__THE TASK__. Restate the lines exactly, starting at the line that contains "credentialId : string;" and finishing with the final line of the records.

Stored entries
Lemma sorted_bars_unique (records1 records2 : list (gmap string pyval)) :
  records1 ≡ₚ records2 →
  NoDup (record_day <$> records1) →
  Forall (λ record, is_Some (record_day record)) records1 →
  merge_sort Pandas.datetime_le (bar_of <$> records1)
  = merge_sort Pandas.datetime_le (bar_of <$> records2).
Proof.
  intros Hperm Hnodup Hdated.
  apply (StronglySorted_unique_strong Pandas.datetime_le).
  - intros x1 x2. rewrite !merge_sort_Permutation, <- Hperm.
    intros (r1 & -> & Hr1)%list_elem_of_fmap (r2 & -> & Hr2)%list_elem_of_fmap.
    rewrite Forall_forall in Hdated.
    destruct (Hdated _ Hr1) as [d1 Hd1], (Hdated _ Hr2) as [d2 Hd2].
    unfold Pandas.datetime_le, bar_of. rewrite Hd1, Hd2. cbn.
    intros H12 H21. assert (d1 = d2) as -> by lia.
    assert (r1 = r2) as ->; [|done].
    apply (NoDup_fmap_inj_on record_day records1); [done..|congruence].
  - apply StronglySorted_merge_sort; apply _.
  - apply StronglySorted_merge_sort; apply _.
  - by rewrite !merge_sort_Permutation, Hperm.
Qed.

(** X8. The order in which the provider lists the records does not
    matter to what the frame holds: two well-formed payloads that hold the
    same records, with no date occurring twice, give frames with the same
    rows in the same order and the same set of columns.  (The order of the
    columns and the index labels of the rows, which pandas takes from the
    order of the payload, are not part of the model.) *)
Theorem X8_provider_order_irrelevant symbol env1 env2 w1 w2 r1 r2 d1 d2
    (records1 records2 : list (gmap string pyval)) (days1 days2 : list Z) :
  provider env1 (series_request symbol env1) = Responds r1 →
  requests.raise_for_status r1 = Ret () →
  json_body r1 = Some (PDict d1) →
  d1 !! "status" ≠ Some (PStr "error") →
  d1 !! "values" = Some (PList (PDict <$> records1)) →
  mapM record_day records1 = Some days1 →
  provider env2 (series_request symbol env2) = Responds r2 →
  requests.raise_for_status r2 = Ret () →
  json_body r2 = Some (PDict d2) →
  d2 !! "status" ≠ Some (PStr "error") →
  d2 !! "values" = Some (PList (PDict <$> records2)) →
  mapM record_day records2 = Some days2 →
  records1 ≠ [] →
  records1 ≡ₚ records2 →
  NoDup days1 →
  ∃ df1 df2,
    (fetch_stock_data symbol env1 w1).1 = Ret (Some df1, PNone)
    ∧ (fetch_stock_data symbol env2 w2).1 = Ret (Some df2, PNone)
    ∧ Pandas.rows df1 = Pandas.rows df2
    ∧ Pandas.columns df1 = Pandas.columns df2.
Proof.
  intros Hreply1 Hstatus1 Hbody1 Hok1 Hvalues1 Hdays1
         Hreply2 Hstatus2 Hbody2 Hok2 Hvalues2 Hdays2 Hne Hperm Hnodup.
  assert (Hne2 : records2 ≠ []).
  { intros ->. by apply Permutation_nil_r in Hperm. }
  rewrite !fetch_stock_data_run, Hreply1, Hreply2. cbn [fst].
  rewrite (series_result_ok _ _ _ Hstatus1 Hbody1),
    (series_result_ok _ _ _ Hstatus2 Hbody2).
  rewrite (read_series_records _ _ _ _ Hok1 Hvalues1 Hne Hdays1),
    (read_series_records _ _ _ _ Hok2 Hvalues2 Hne2 Hdays2).
  cbn [series_handlers]. eexists _, _. split; [reflexivity|]. split; [reflexivity|].
  unfold Pandas.tail, Pandas.sort_values_datetime. cbn [Pandas.columns Pandas.rows].
  rewrite (zip_with_decode_bar_of _ _ Hdays1), (zip_with_decode_bar_of _ _ Hdays2).
  rewrite (union_list_dom_Permutation _ _ Hperm).
  rewrite (sorted_bars_unique records1 records2 Hperm); [done| |].
  - rewrite <- (mapM_record_day_fmap _ _ Hdays1).
    by apply (NoDup_fmap_2 Some).
  - apply mapM_Some in Hdays1. clear -Hdays1.
    induction Hdays1; constructor; eauto.
Qed.

Lemma X8_witness :
  ∃ df1 df2,
    (fetch_stock_data "AAPL"
       (Sample.env (Sample.ok (PDict (Sample.series_data Sample.gappy_days)))
          (NoResponse "")) initial).1 = Ret (Some df1, PNone)
    ∧ (fetch_stock_data "AAPL"
         (Sample.env (Sample.ok (PDict (Sample.series_data (reverse Sample.gappy_days))))
            (NoResponse "")) initial).1 = Ret (Some df2, PNone)
    ∧ Pandas.rows df1 = Pandas.rows df2
    ∧ Pandas.columns df1 = Pandas.columns df2.
Proof.
  apply (X8_provider_order_irrelevant "AAPL" _ _ initial initial
           {| status_code := 200; reason := "OK";
              json_body := Some (PDict (Sample.series_data Sample.gappy_days)) |}
           {| status_code := 200; reason := "OK";
              json_body := Some (PDict (Sample.series_data (reverse Sample.gappy_days))) |}
           (Sample.series_data Sample.gappy_days)
           (Sample.series_data (reverse Sample.gappy_days))
           Sample.gappy_days (reverse Sample.gappy_days)
           [738897; 738896]%Z [738896; 738897]%Z).
  - reflexivity.
  - reflexivity.
  - reflexivity.
  - vm_compute. discriminate.
  - vm_compute. reflexivity.
  - vm_compute. reflexivity.
  - reflexivity.
  - reflexivity.
  - reflexivity.
  - vm_compute. discriminate.
  - vm_compute. reflexivity.
  - vm_compute. reflexivity.
  - discriminate.
  - symmetry. apply reverse_Permutation.
  - apply NoDup_cons. split; [by intros [=]%list_elem_of_singleton|apply NoDup_singleton].
Defined.

(** ** [main], lookup by lookup *)

Lemma main_lookup symbol search_button env w :
  accepted symbol →
  let ticker := Py.upper (Py.strip symbol) in
  let series := series_result ticker (provider env (series_request ticker env)) in
  main symbol search_button env w =
    render ticker series.1 series.2
      (quote_result (provider env (quote_request ticker env))) env
      (sent (quote_request ticker env)
         (sent (series_request ticker env)
            (drawn [st_spinner ("Fetching data for " +:+ ticker +:+ "...")] w))).
Proof.
  intros [Hne Hlen] ticker series.
  unfold main. rewrite (truthy_nonempty _ Hne), orb_true_r. cbn [andb].
  fold ticker. fold ticker in Hlen.
  assert (((String.length ticker <? 1) || (10 <? String.length ticker)) = false) as ->.
  { apply orb_false_iff. split; apply Nat.ltb_ge; lia. }
  rewrite run_bind_unfold, draw_run.
  rewrite run_bind_unfold, fetch_stock_data_run. fold series.
  destruct series as [df error]. cbn [fst snd].
  rewrite run_bind_unfold, fetch_current_quote_run.
  reflexivity.
Qed.

Lemma drawn_calls widgets w : calls (drawn widgets w) = calls w.
Proof. reflexivity. Qed.

Lemma display_stock_info_draws quote_data df env w :
  ∃ widgets, (display_stock_info quote_data df env w).2 = drawn widgets w.
Proof.
  destruct df as [frame|];
    [|exists []; by rewrite display_stock_info_absent, drawn_nil by (by right)].
  destruct (Py.truthy quote_data) eqn:Htruthy;
    [|exists []; by rewrite display_stock_info_absent, drawn_nil by (by left)].
  destruct quote_data as [ |b|x|s|l|q];
    try (exists []; rewrite drawn_nil; unfold display_stock_info;
         rewrite Htruthy; reflexivity).
  assert (Hq : q ≠ ∅).
  { intros ->. cbn in Htruthy. by rewrite bool_decide_eq_true_2 in Htruthy. }
  rewrite (display_stock_info_dict _ _ _ _ Hq).
  destruct (price_widgets q); [|exists []; by rewrite drawn_nil].
  destruct (change_widgets q); [|eauto].
  destruct (range_widgets frame); eauto.
Qed.
(** * web-content-llm: extraction, deduplication and rendering

    A shallow embedding of [src/index.js]: the section extractor
    ([extractSections] and the per-tag extractors), the three renderers
    ([generateHTML], [generateMarkdown], [generatePlainText]) and the
    utilities they use ([escapeHtml], [formatDate], [isValidText]).

    JavaScript strings are sequences of UTF-16 code units, so [length],
    [trim] and [replace] are modelled on [list N].  Object literals used as
    dispatch tables inherit from [Object.prototype]; the lookup
    [table[key]?.(...)] is modelled with that inheritance. *)

From Stdlib Require Import NArith List String Ascii DecimalString Lia.
From stdpp Require Import base list gmap.

Open Scope N_scope.
Open Scope list_scope.

(* ===================================================================== *)
(** ** JavaScript strings *)
(* ===================================================================== *)

(** A string is its sequence of UTF-16 code units. *)
Abbreviation str := (list N).

(** [lit] turns an ASCII literal into its code units. *)
Definition lit (s : string) : str :=
  map N_of_ascii (list_ascii_of_string s).

Definition nl : str := [10].      (* "\n" *)
Definition dq : str := [34].      (* the double quote character *)

(** ECMAScript WhiteSpace and LineTerminator code points: the characters
    removed by [String.prototype.trim] and matched by [\s]. *)
Definition is_white_space (c : N) : bool :=
  (c =? 9) || (c =? 10) || (c =? 11) || (c =? 12) || (c =? 13) ||
  (c =? 32) || (c =? 160) || (c =? 5760) ||
  ((8192 <=? c) && (c <=? 8202)) ||
  (c =? 8232) || (c =? 8233) || (c =? 8239) || (c =? 8287) ||
  (c =? 12288) || (c =? 65279).

Fixpoint trimStart (s : str) : str :=
  match s with
  | [] => []
  | c :: r => if is_white_space c then trimStart r else s
  end.

Definition trimEnd (s : str) : str := rev (trimStart (rev s)).

Definition trim (s : str) : str := trimEnd (trimStart s).

(** [Array.prototype.join] on an array of strings. *)
Fixpoint join (sep : str) (l : list str) : str :=
  match l with
  | [] => []
  | [x] => x
  | x :: r => x ++ sep ++ join sep r
  end.

(** [String.prototype.repeat]. *)
Definition repeat_str (s : str) (n : nat) : str := concat (repeat s n).

(** Decimal rendering of a non-negative integer, as in [`${i + 1}`]. *)
Definition decimal (n : N) : str :=
  lit (NilEmpty.string_of_uint (N.to_uint n)).

Definition is_upper (c : N) : bool := (65 <=? c) && (c <=? 90).

(** The lower case of a code unit: of an ASCII capital, and of the Kelvin
    sign U+212A, whose lower case is the letter [k]. *)
Definition lower_char (c : N) : N :=
  if is_upper c then c + 32
  else if c =? 8490 then 107
  else c.

(** [String.prototype.toLowerCase].  The mapping is the one of JavaScript
    on the ASCII letters and on the Kelvin sign, the only character
    outside ASCII whose lower case is an ASCII letter.  Any other
    character is kept as it is; in JavaScript its lower case is itself or
    holds a code unit outside ASCII, so that the result is equal to an
    ASCII text (a tag name, an extension, a value of [type]) exactly when
    it is in JavaScript. *)
Definition toLowerCase (s : str) : str := map lower_char s.

(** Split on runs of white space, as a class attribute is read. *)
Fixpoint tokens_aux (cur : str) (s : str) : list str :=
  match s with
  | [] => match cur with [] => [] | _ => [rev cur] end
  | c :: r =>
      if is_white_space c
      then match cur with [] => tokens_aux [] r | _ => rev cur :: tokens_aux [] r end
      else tokens_aux (c :: cur) r
  end.

Definition tokens (s : str) : list str := tokens_aux [] s.

(* ===================================================================== *)
(** ** The parsed tree *)
(* ===================================================================== *)

(** A node of the tree the parser returns.  An element carries its tag
    name, its attributes and its children. *)
#[warnings="-register-all"]
Inductive node : Type :=
| Text (data : str)
| Comment (data : str)
| Element (name : str) (attribs : list (str * str)) (children : list node).
(** * Portal Seguro: session lifecycle and route guards

    A shallow embedding of [src/composables/useSession.js] (the session
    manager and its router hook) and of [src/middleware/auth.js] (the
    navigation middleware and the route-protection helper).

    The JavaScript closes over six Vue refs and talks to two collaborators,
    [secureDB] (utils/indexeddb) and the JWT codec (utils/jwt).  The refs
    become the record [Session]; the browser and the store become the record
    [World]; an asynchronous function becomes a computation in a small
    state-and-exception monad over both.  A rejected promise or a thrown
    error is the result [Throw], and the state reached when it is thrown is
    kept, as it is in JavaScript.  Each call runs to completion: the
    interleaving of two pending asynchronous calls is not part of the model. *)

From Stdlib Require Import ZArith List String Bool Lia.
From Stdlib Require Import Ascii.
From Stdlib.Strings Require Byte.
From Stdlib Require DecimalString HexadecimalString.
Import ListNotations.
Open Scope string_scope.
Open Scope Z_scope.

(** ** Values and records of the program *)

(** The values that the code puts into event metadata. *)
Inductive JsVal : Type :=
| VStr (s : string)
| VNum (n : Z)
| VBool (b : bool).

(** The first argument of [secureDB.logEvent]. *)
Inductive EventKind : Type :=
| SESSION_START
| SESSION_END
| UNAUTHORIZED_ACCESS
| ROUTE_ACCESS.

Definition EventKind_eqb (a b : EventKind) : bool :=
  match a, b with
  | SESSION_START, SESSION_START => true
  | SESSION_END, SESSION_END => true
  | UNAUTHORIZED_ACCESS, UNAUTHORIZED_ACCESS => true
  | ROUTE_ACCESS, ROUTE_ACCESS => true
  | _, _ => false
  end.

Record Event : Type := mkEvent {
  kind : EventKind;
  actor : string;
  metadata : list (string * JsVal);
  timestamp : Z
}.

(** [userData]: the object handed to [startSession].  [id] may be missing. *)
Record User : Type := mkUser {
  id : option string;
  username : string;
  displayName : string
}.

(** The payload that [startSession] passes to [generateJWT]. *)
Record Claims : Type := mkClaims {
  userId : string;
  claimUsername : string;
  credentialId : string;
  issuedAt : Z
}.

(** The refs of [useSession]; times are epoch milliseconds, so that
    [new Date().toISOString()] read back by [new Date(...)] is the identity.
    [inactivityTimer] holds the id returned by [setTimeout]; ids are positive,
    hence truthy. *)
Record Session : Type := mkSession {
  isAuthenticated : bool;
  sessionUser : option User;
  sessionStart : option Z;
  sessionTimeout : Z;
  inactivityTimer : option positive;
  sessionToken : option string
}.

(** The state of a fresh [useSession()]. *)
Definition emptySession : Session :=
  mkSession false None None 900 None None.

__YOUR RESPONSE__.
  credentialId : string;
  issuedAt : Z
}.

(** The refs of [useSession]; times are epoch milliseconds, so that
    [new Date().toISOString()] read back by [new Date(...)] is the identity.
    [inactivityTimer] holds the id returned by [setTimeout]; ids are positive,
    hence truthy. *)
Record Session : Type := mkSession {
  isAuthenticated : bool;
  sessionUser : option User;
  sessionStart : option Z;
  sessionTimeout : Z;
  inactivityTimer : option positive;
  sessionToken : option string
}.

(** The state of a fresh [useSession()]. *)
Definition emptySession : Session :=
  mkSession false None None 900 None None.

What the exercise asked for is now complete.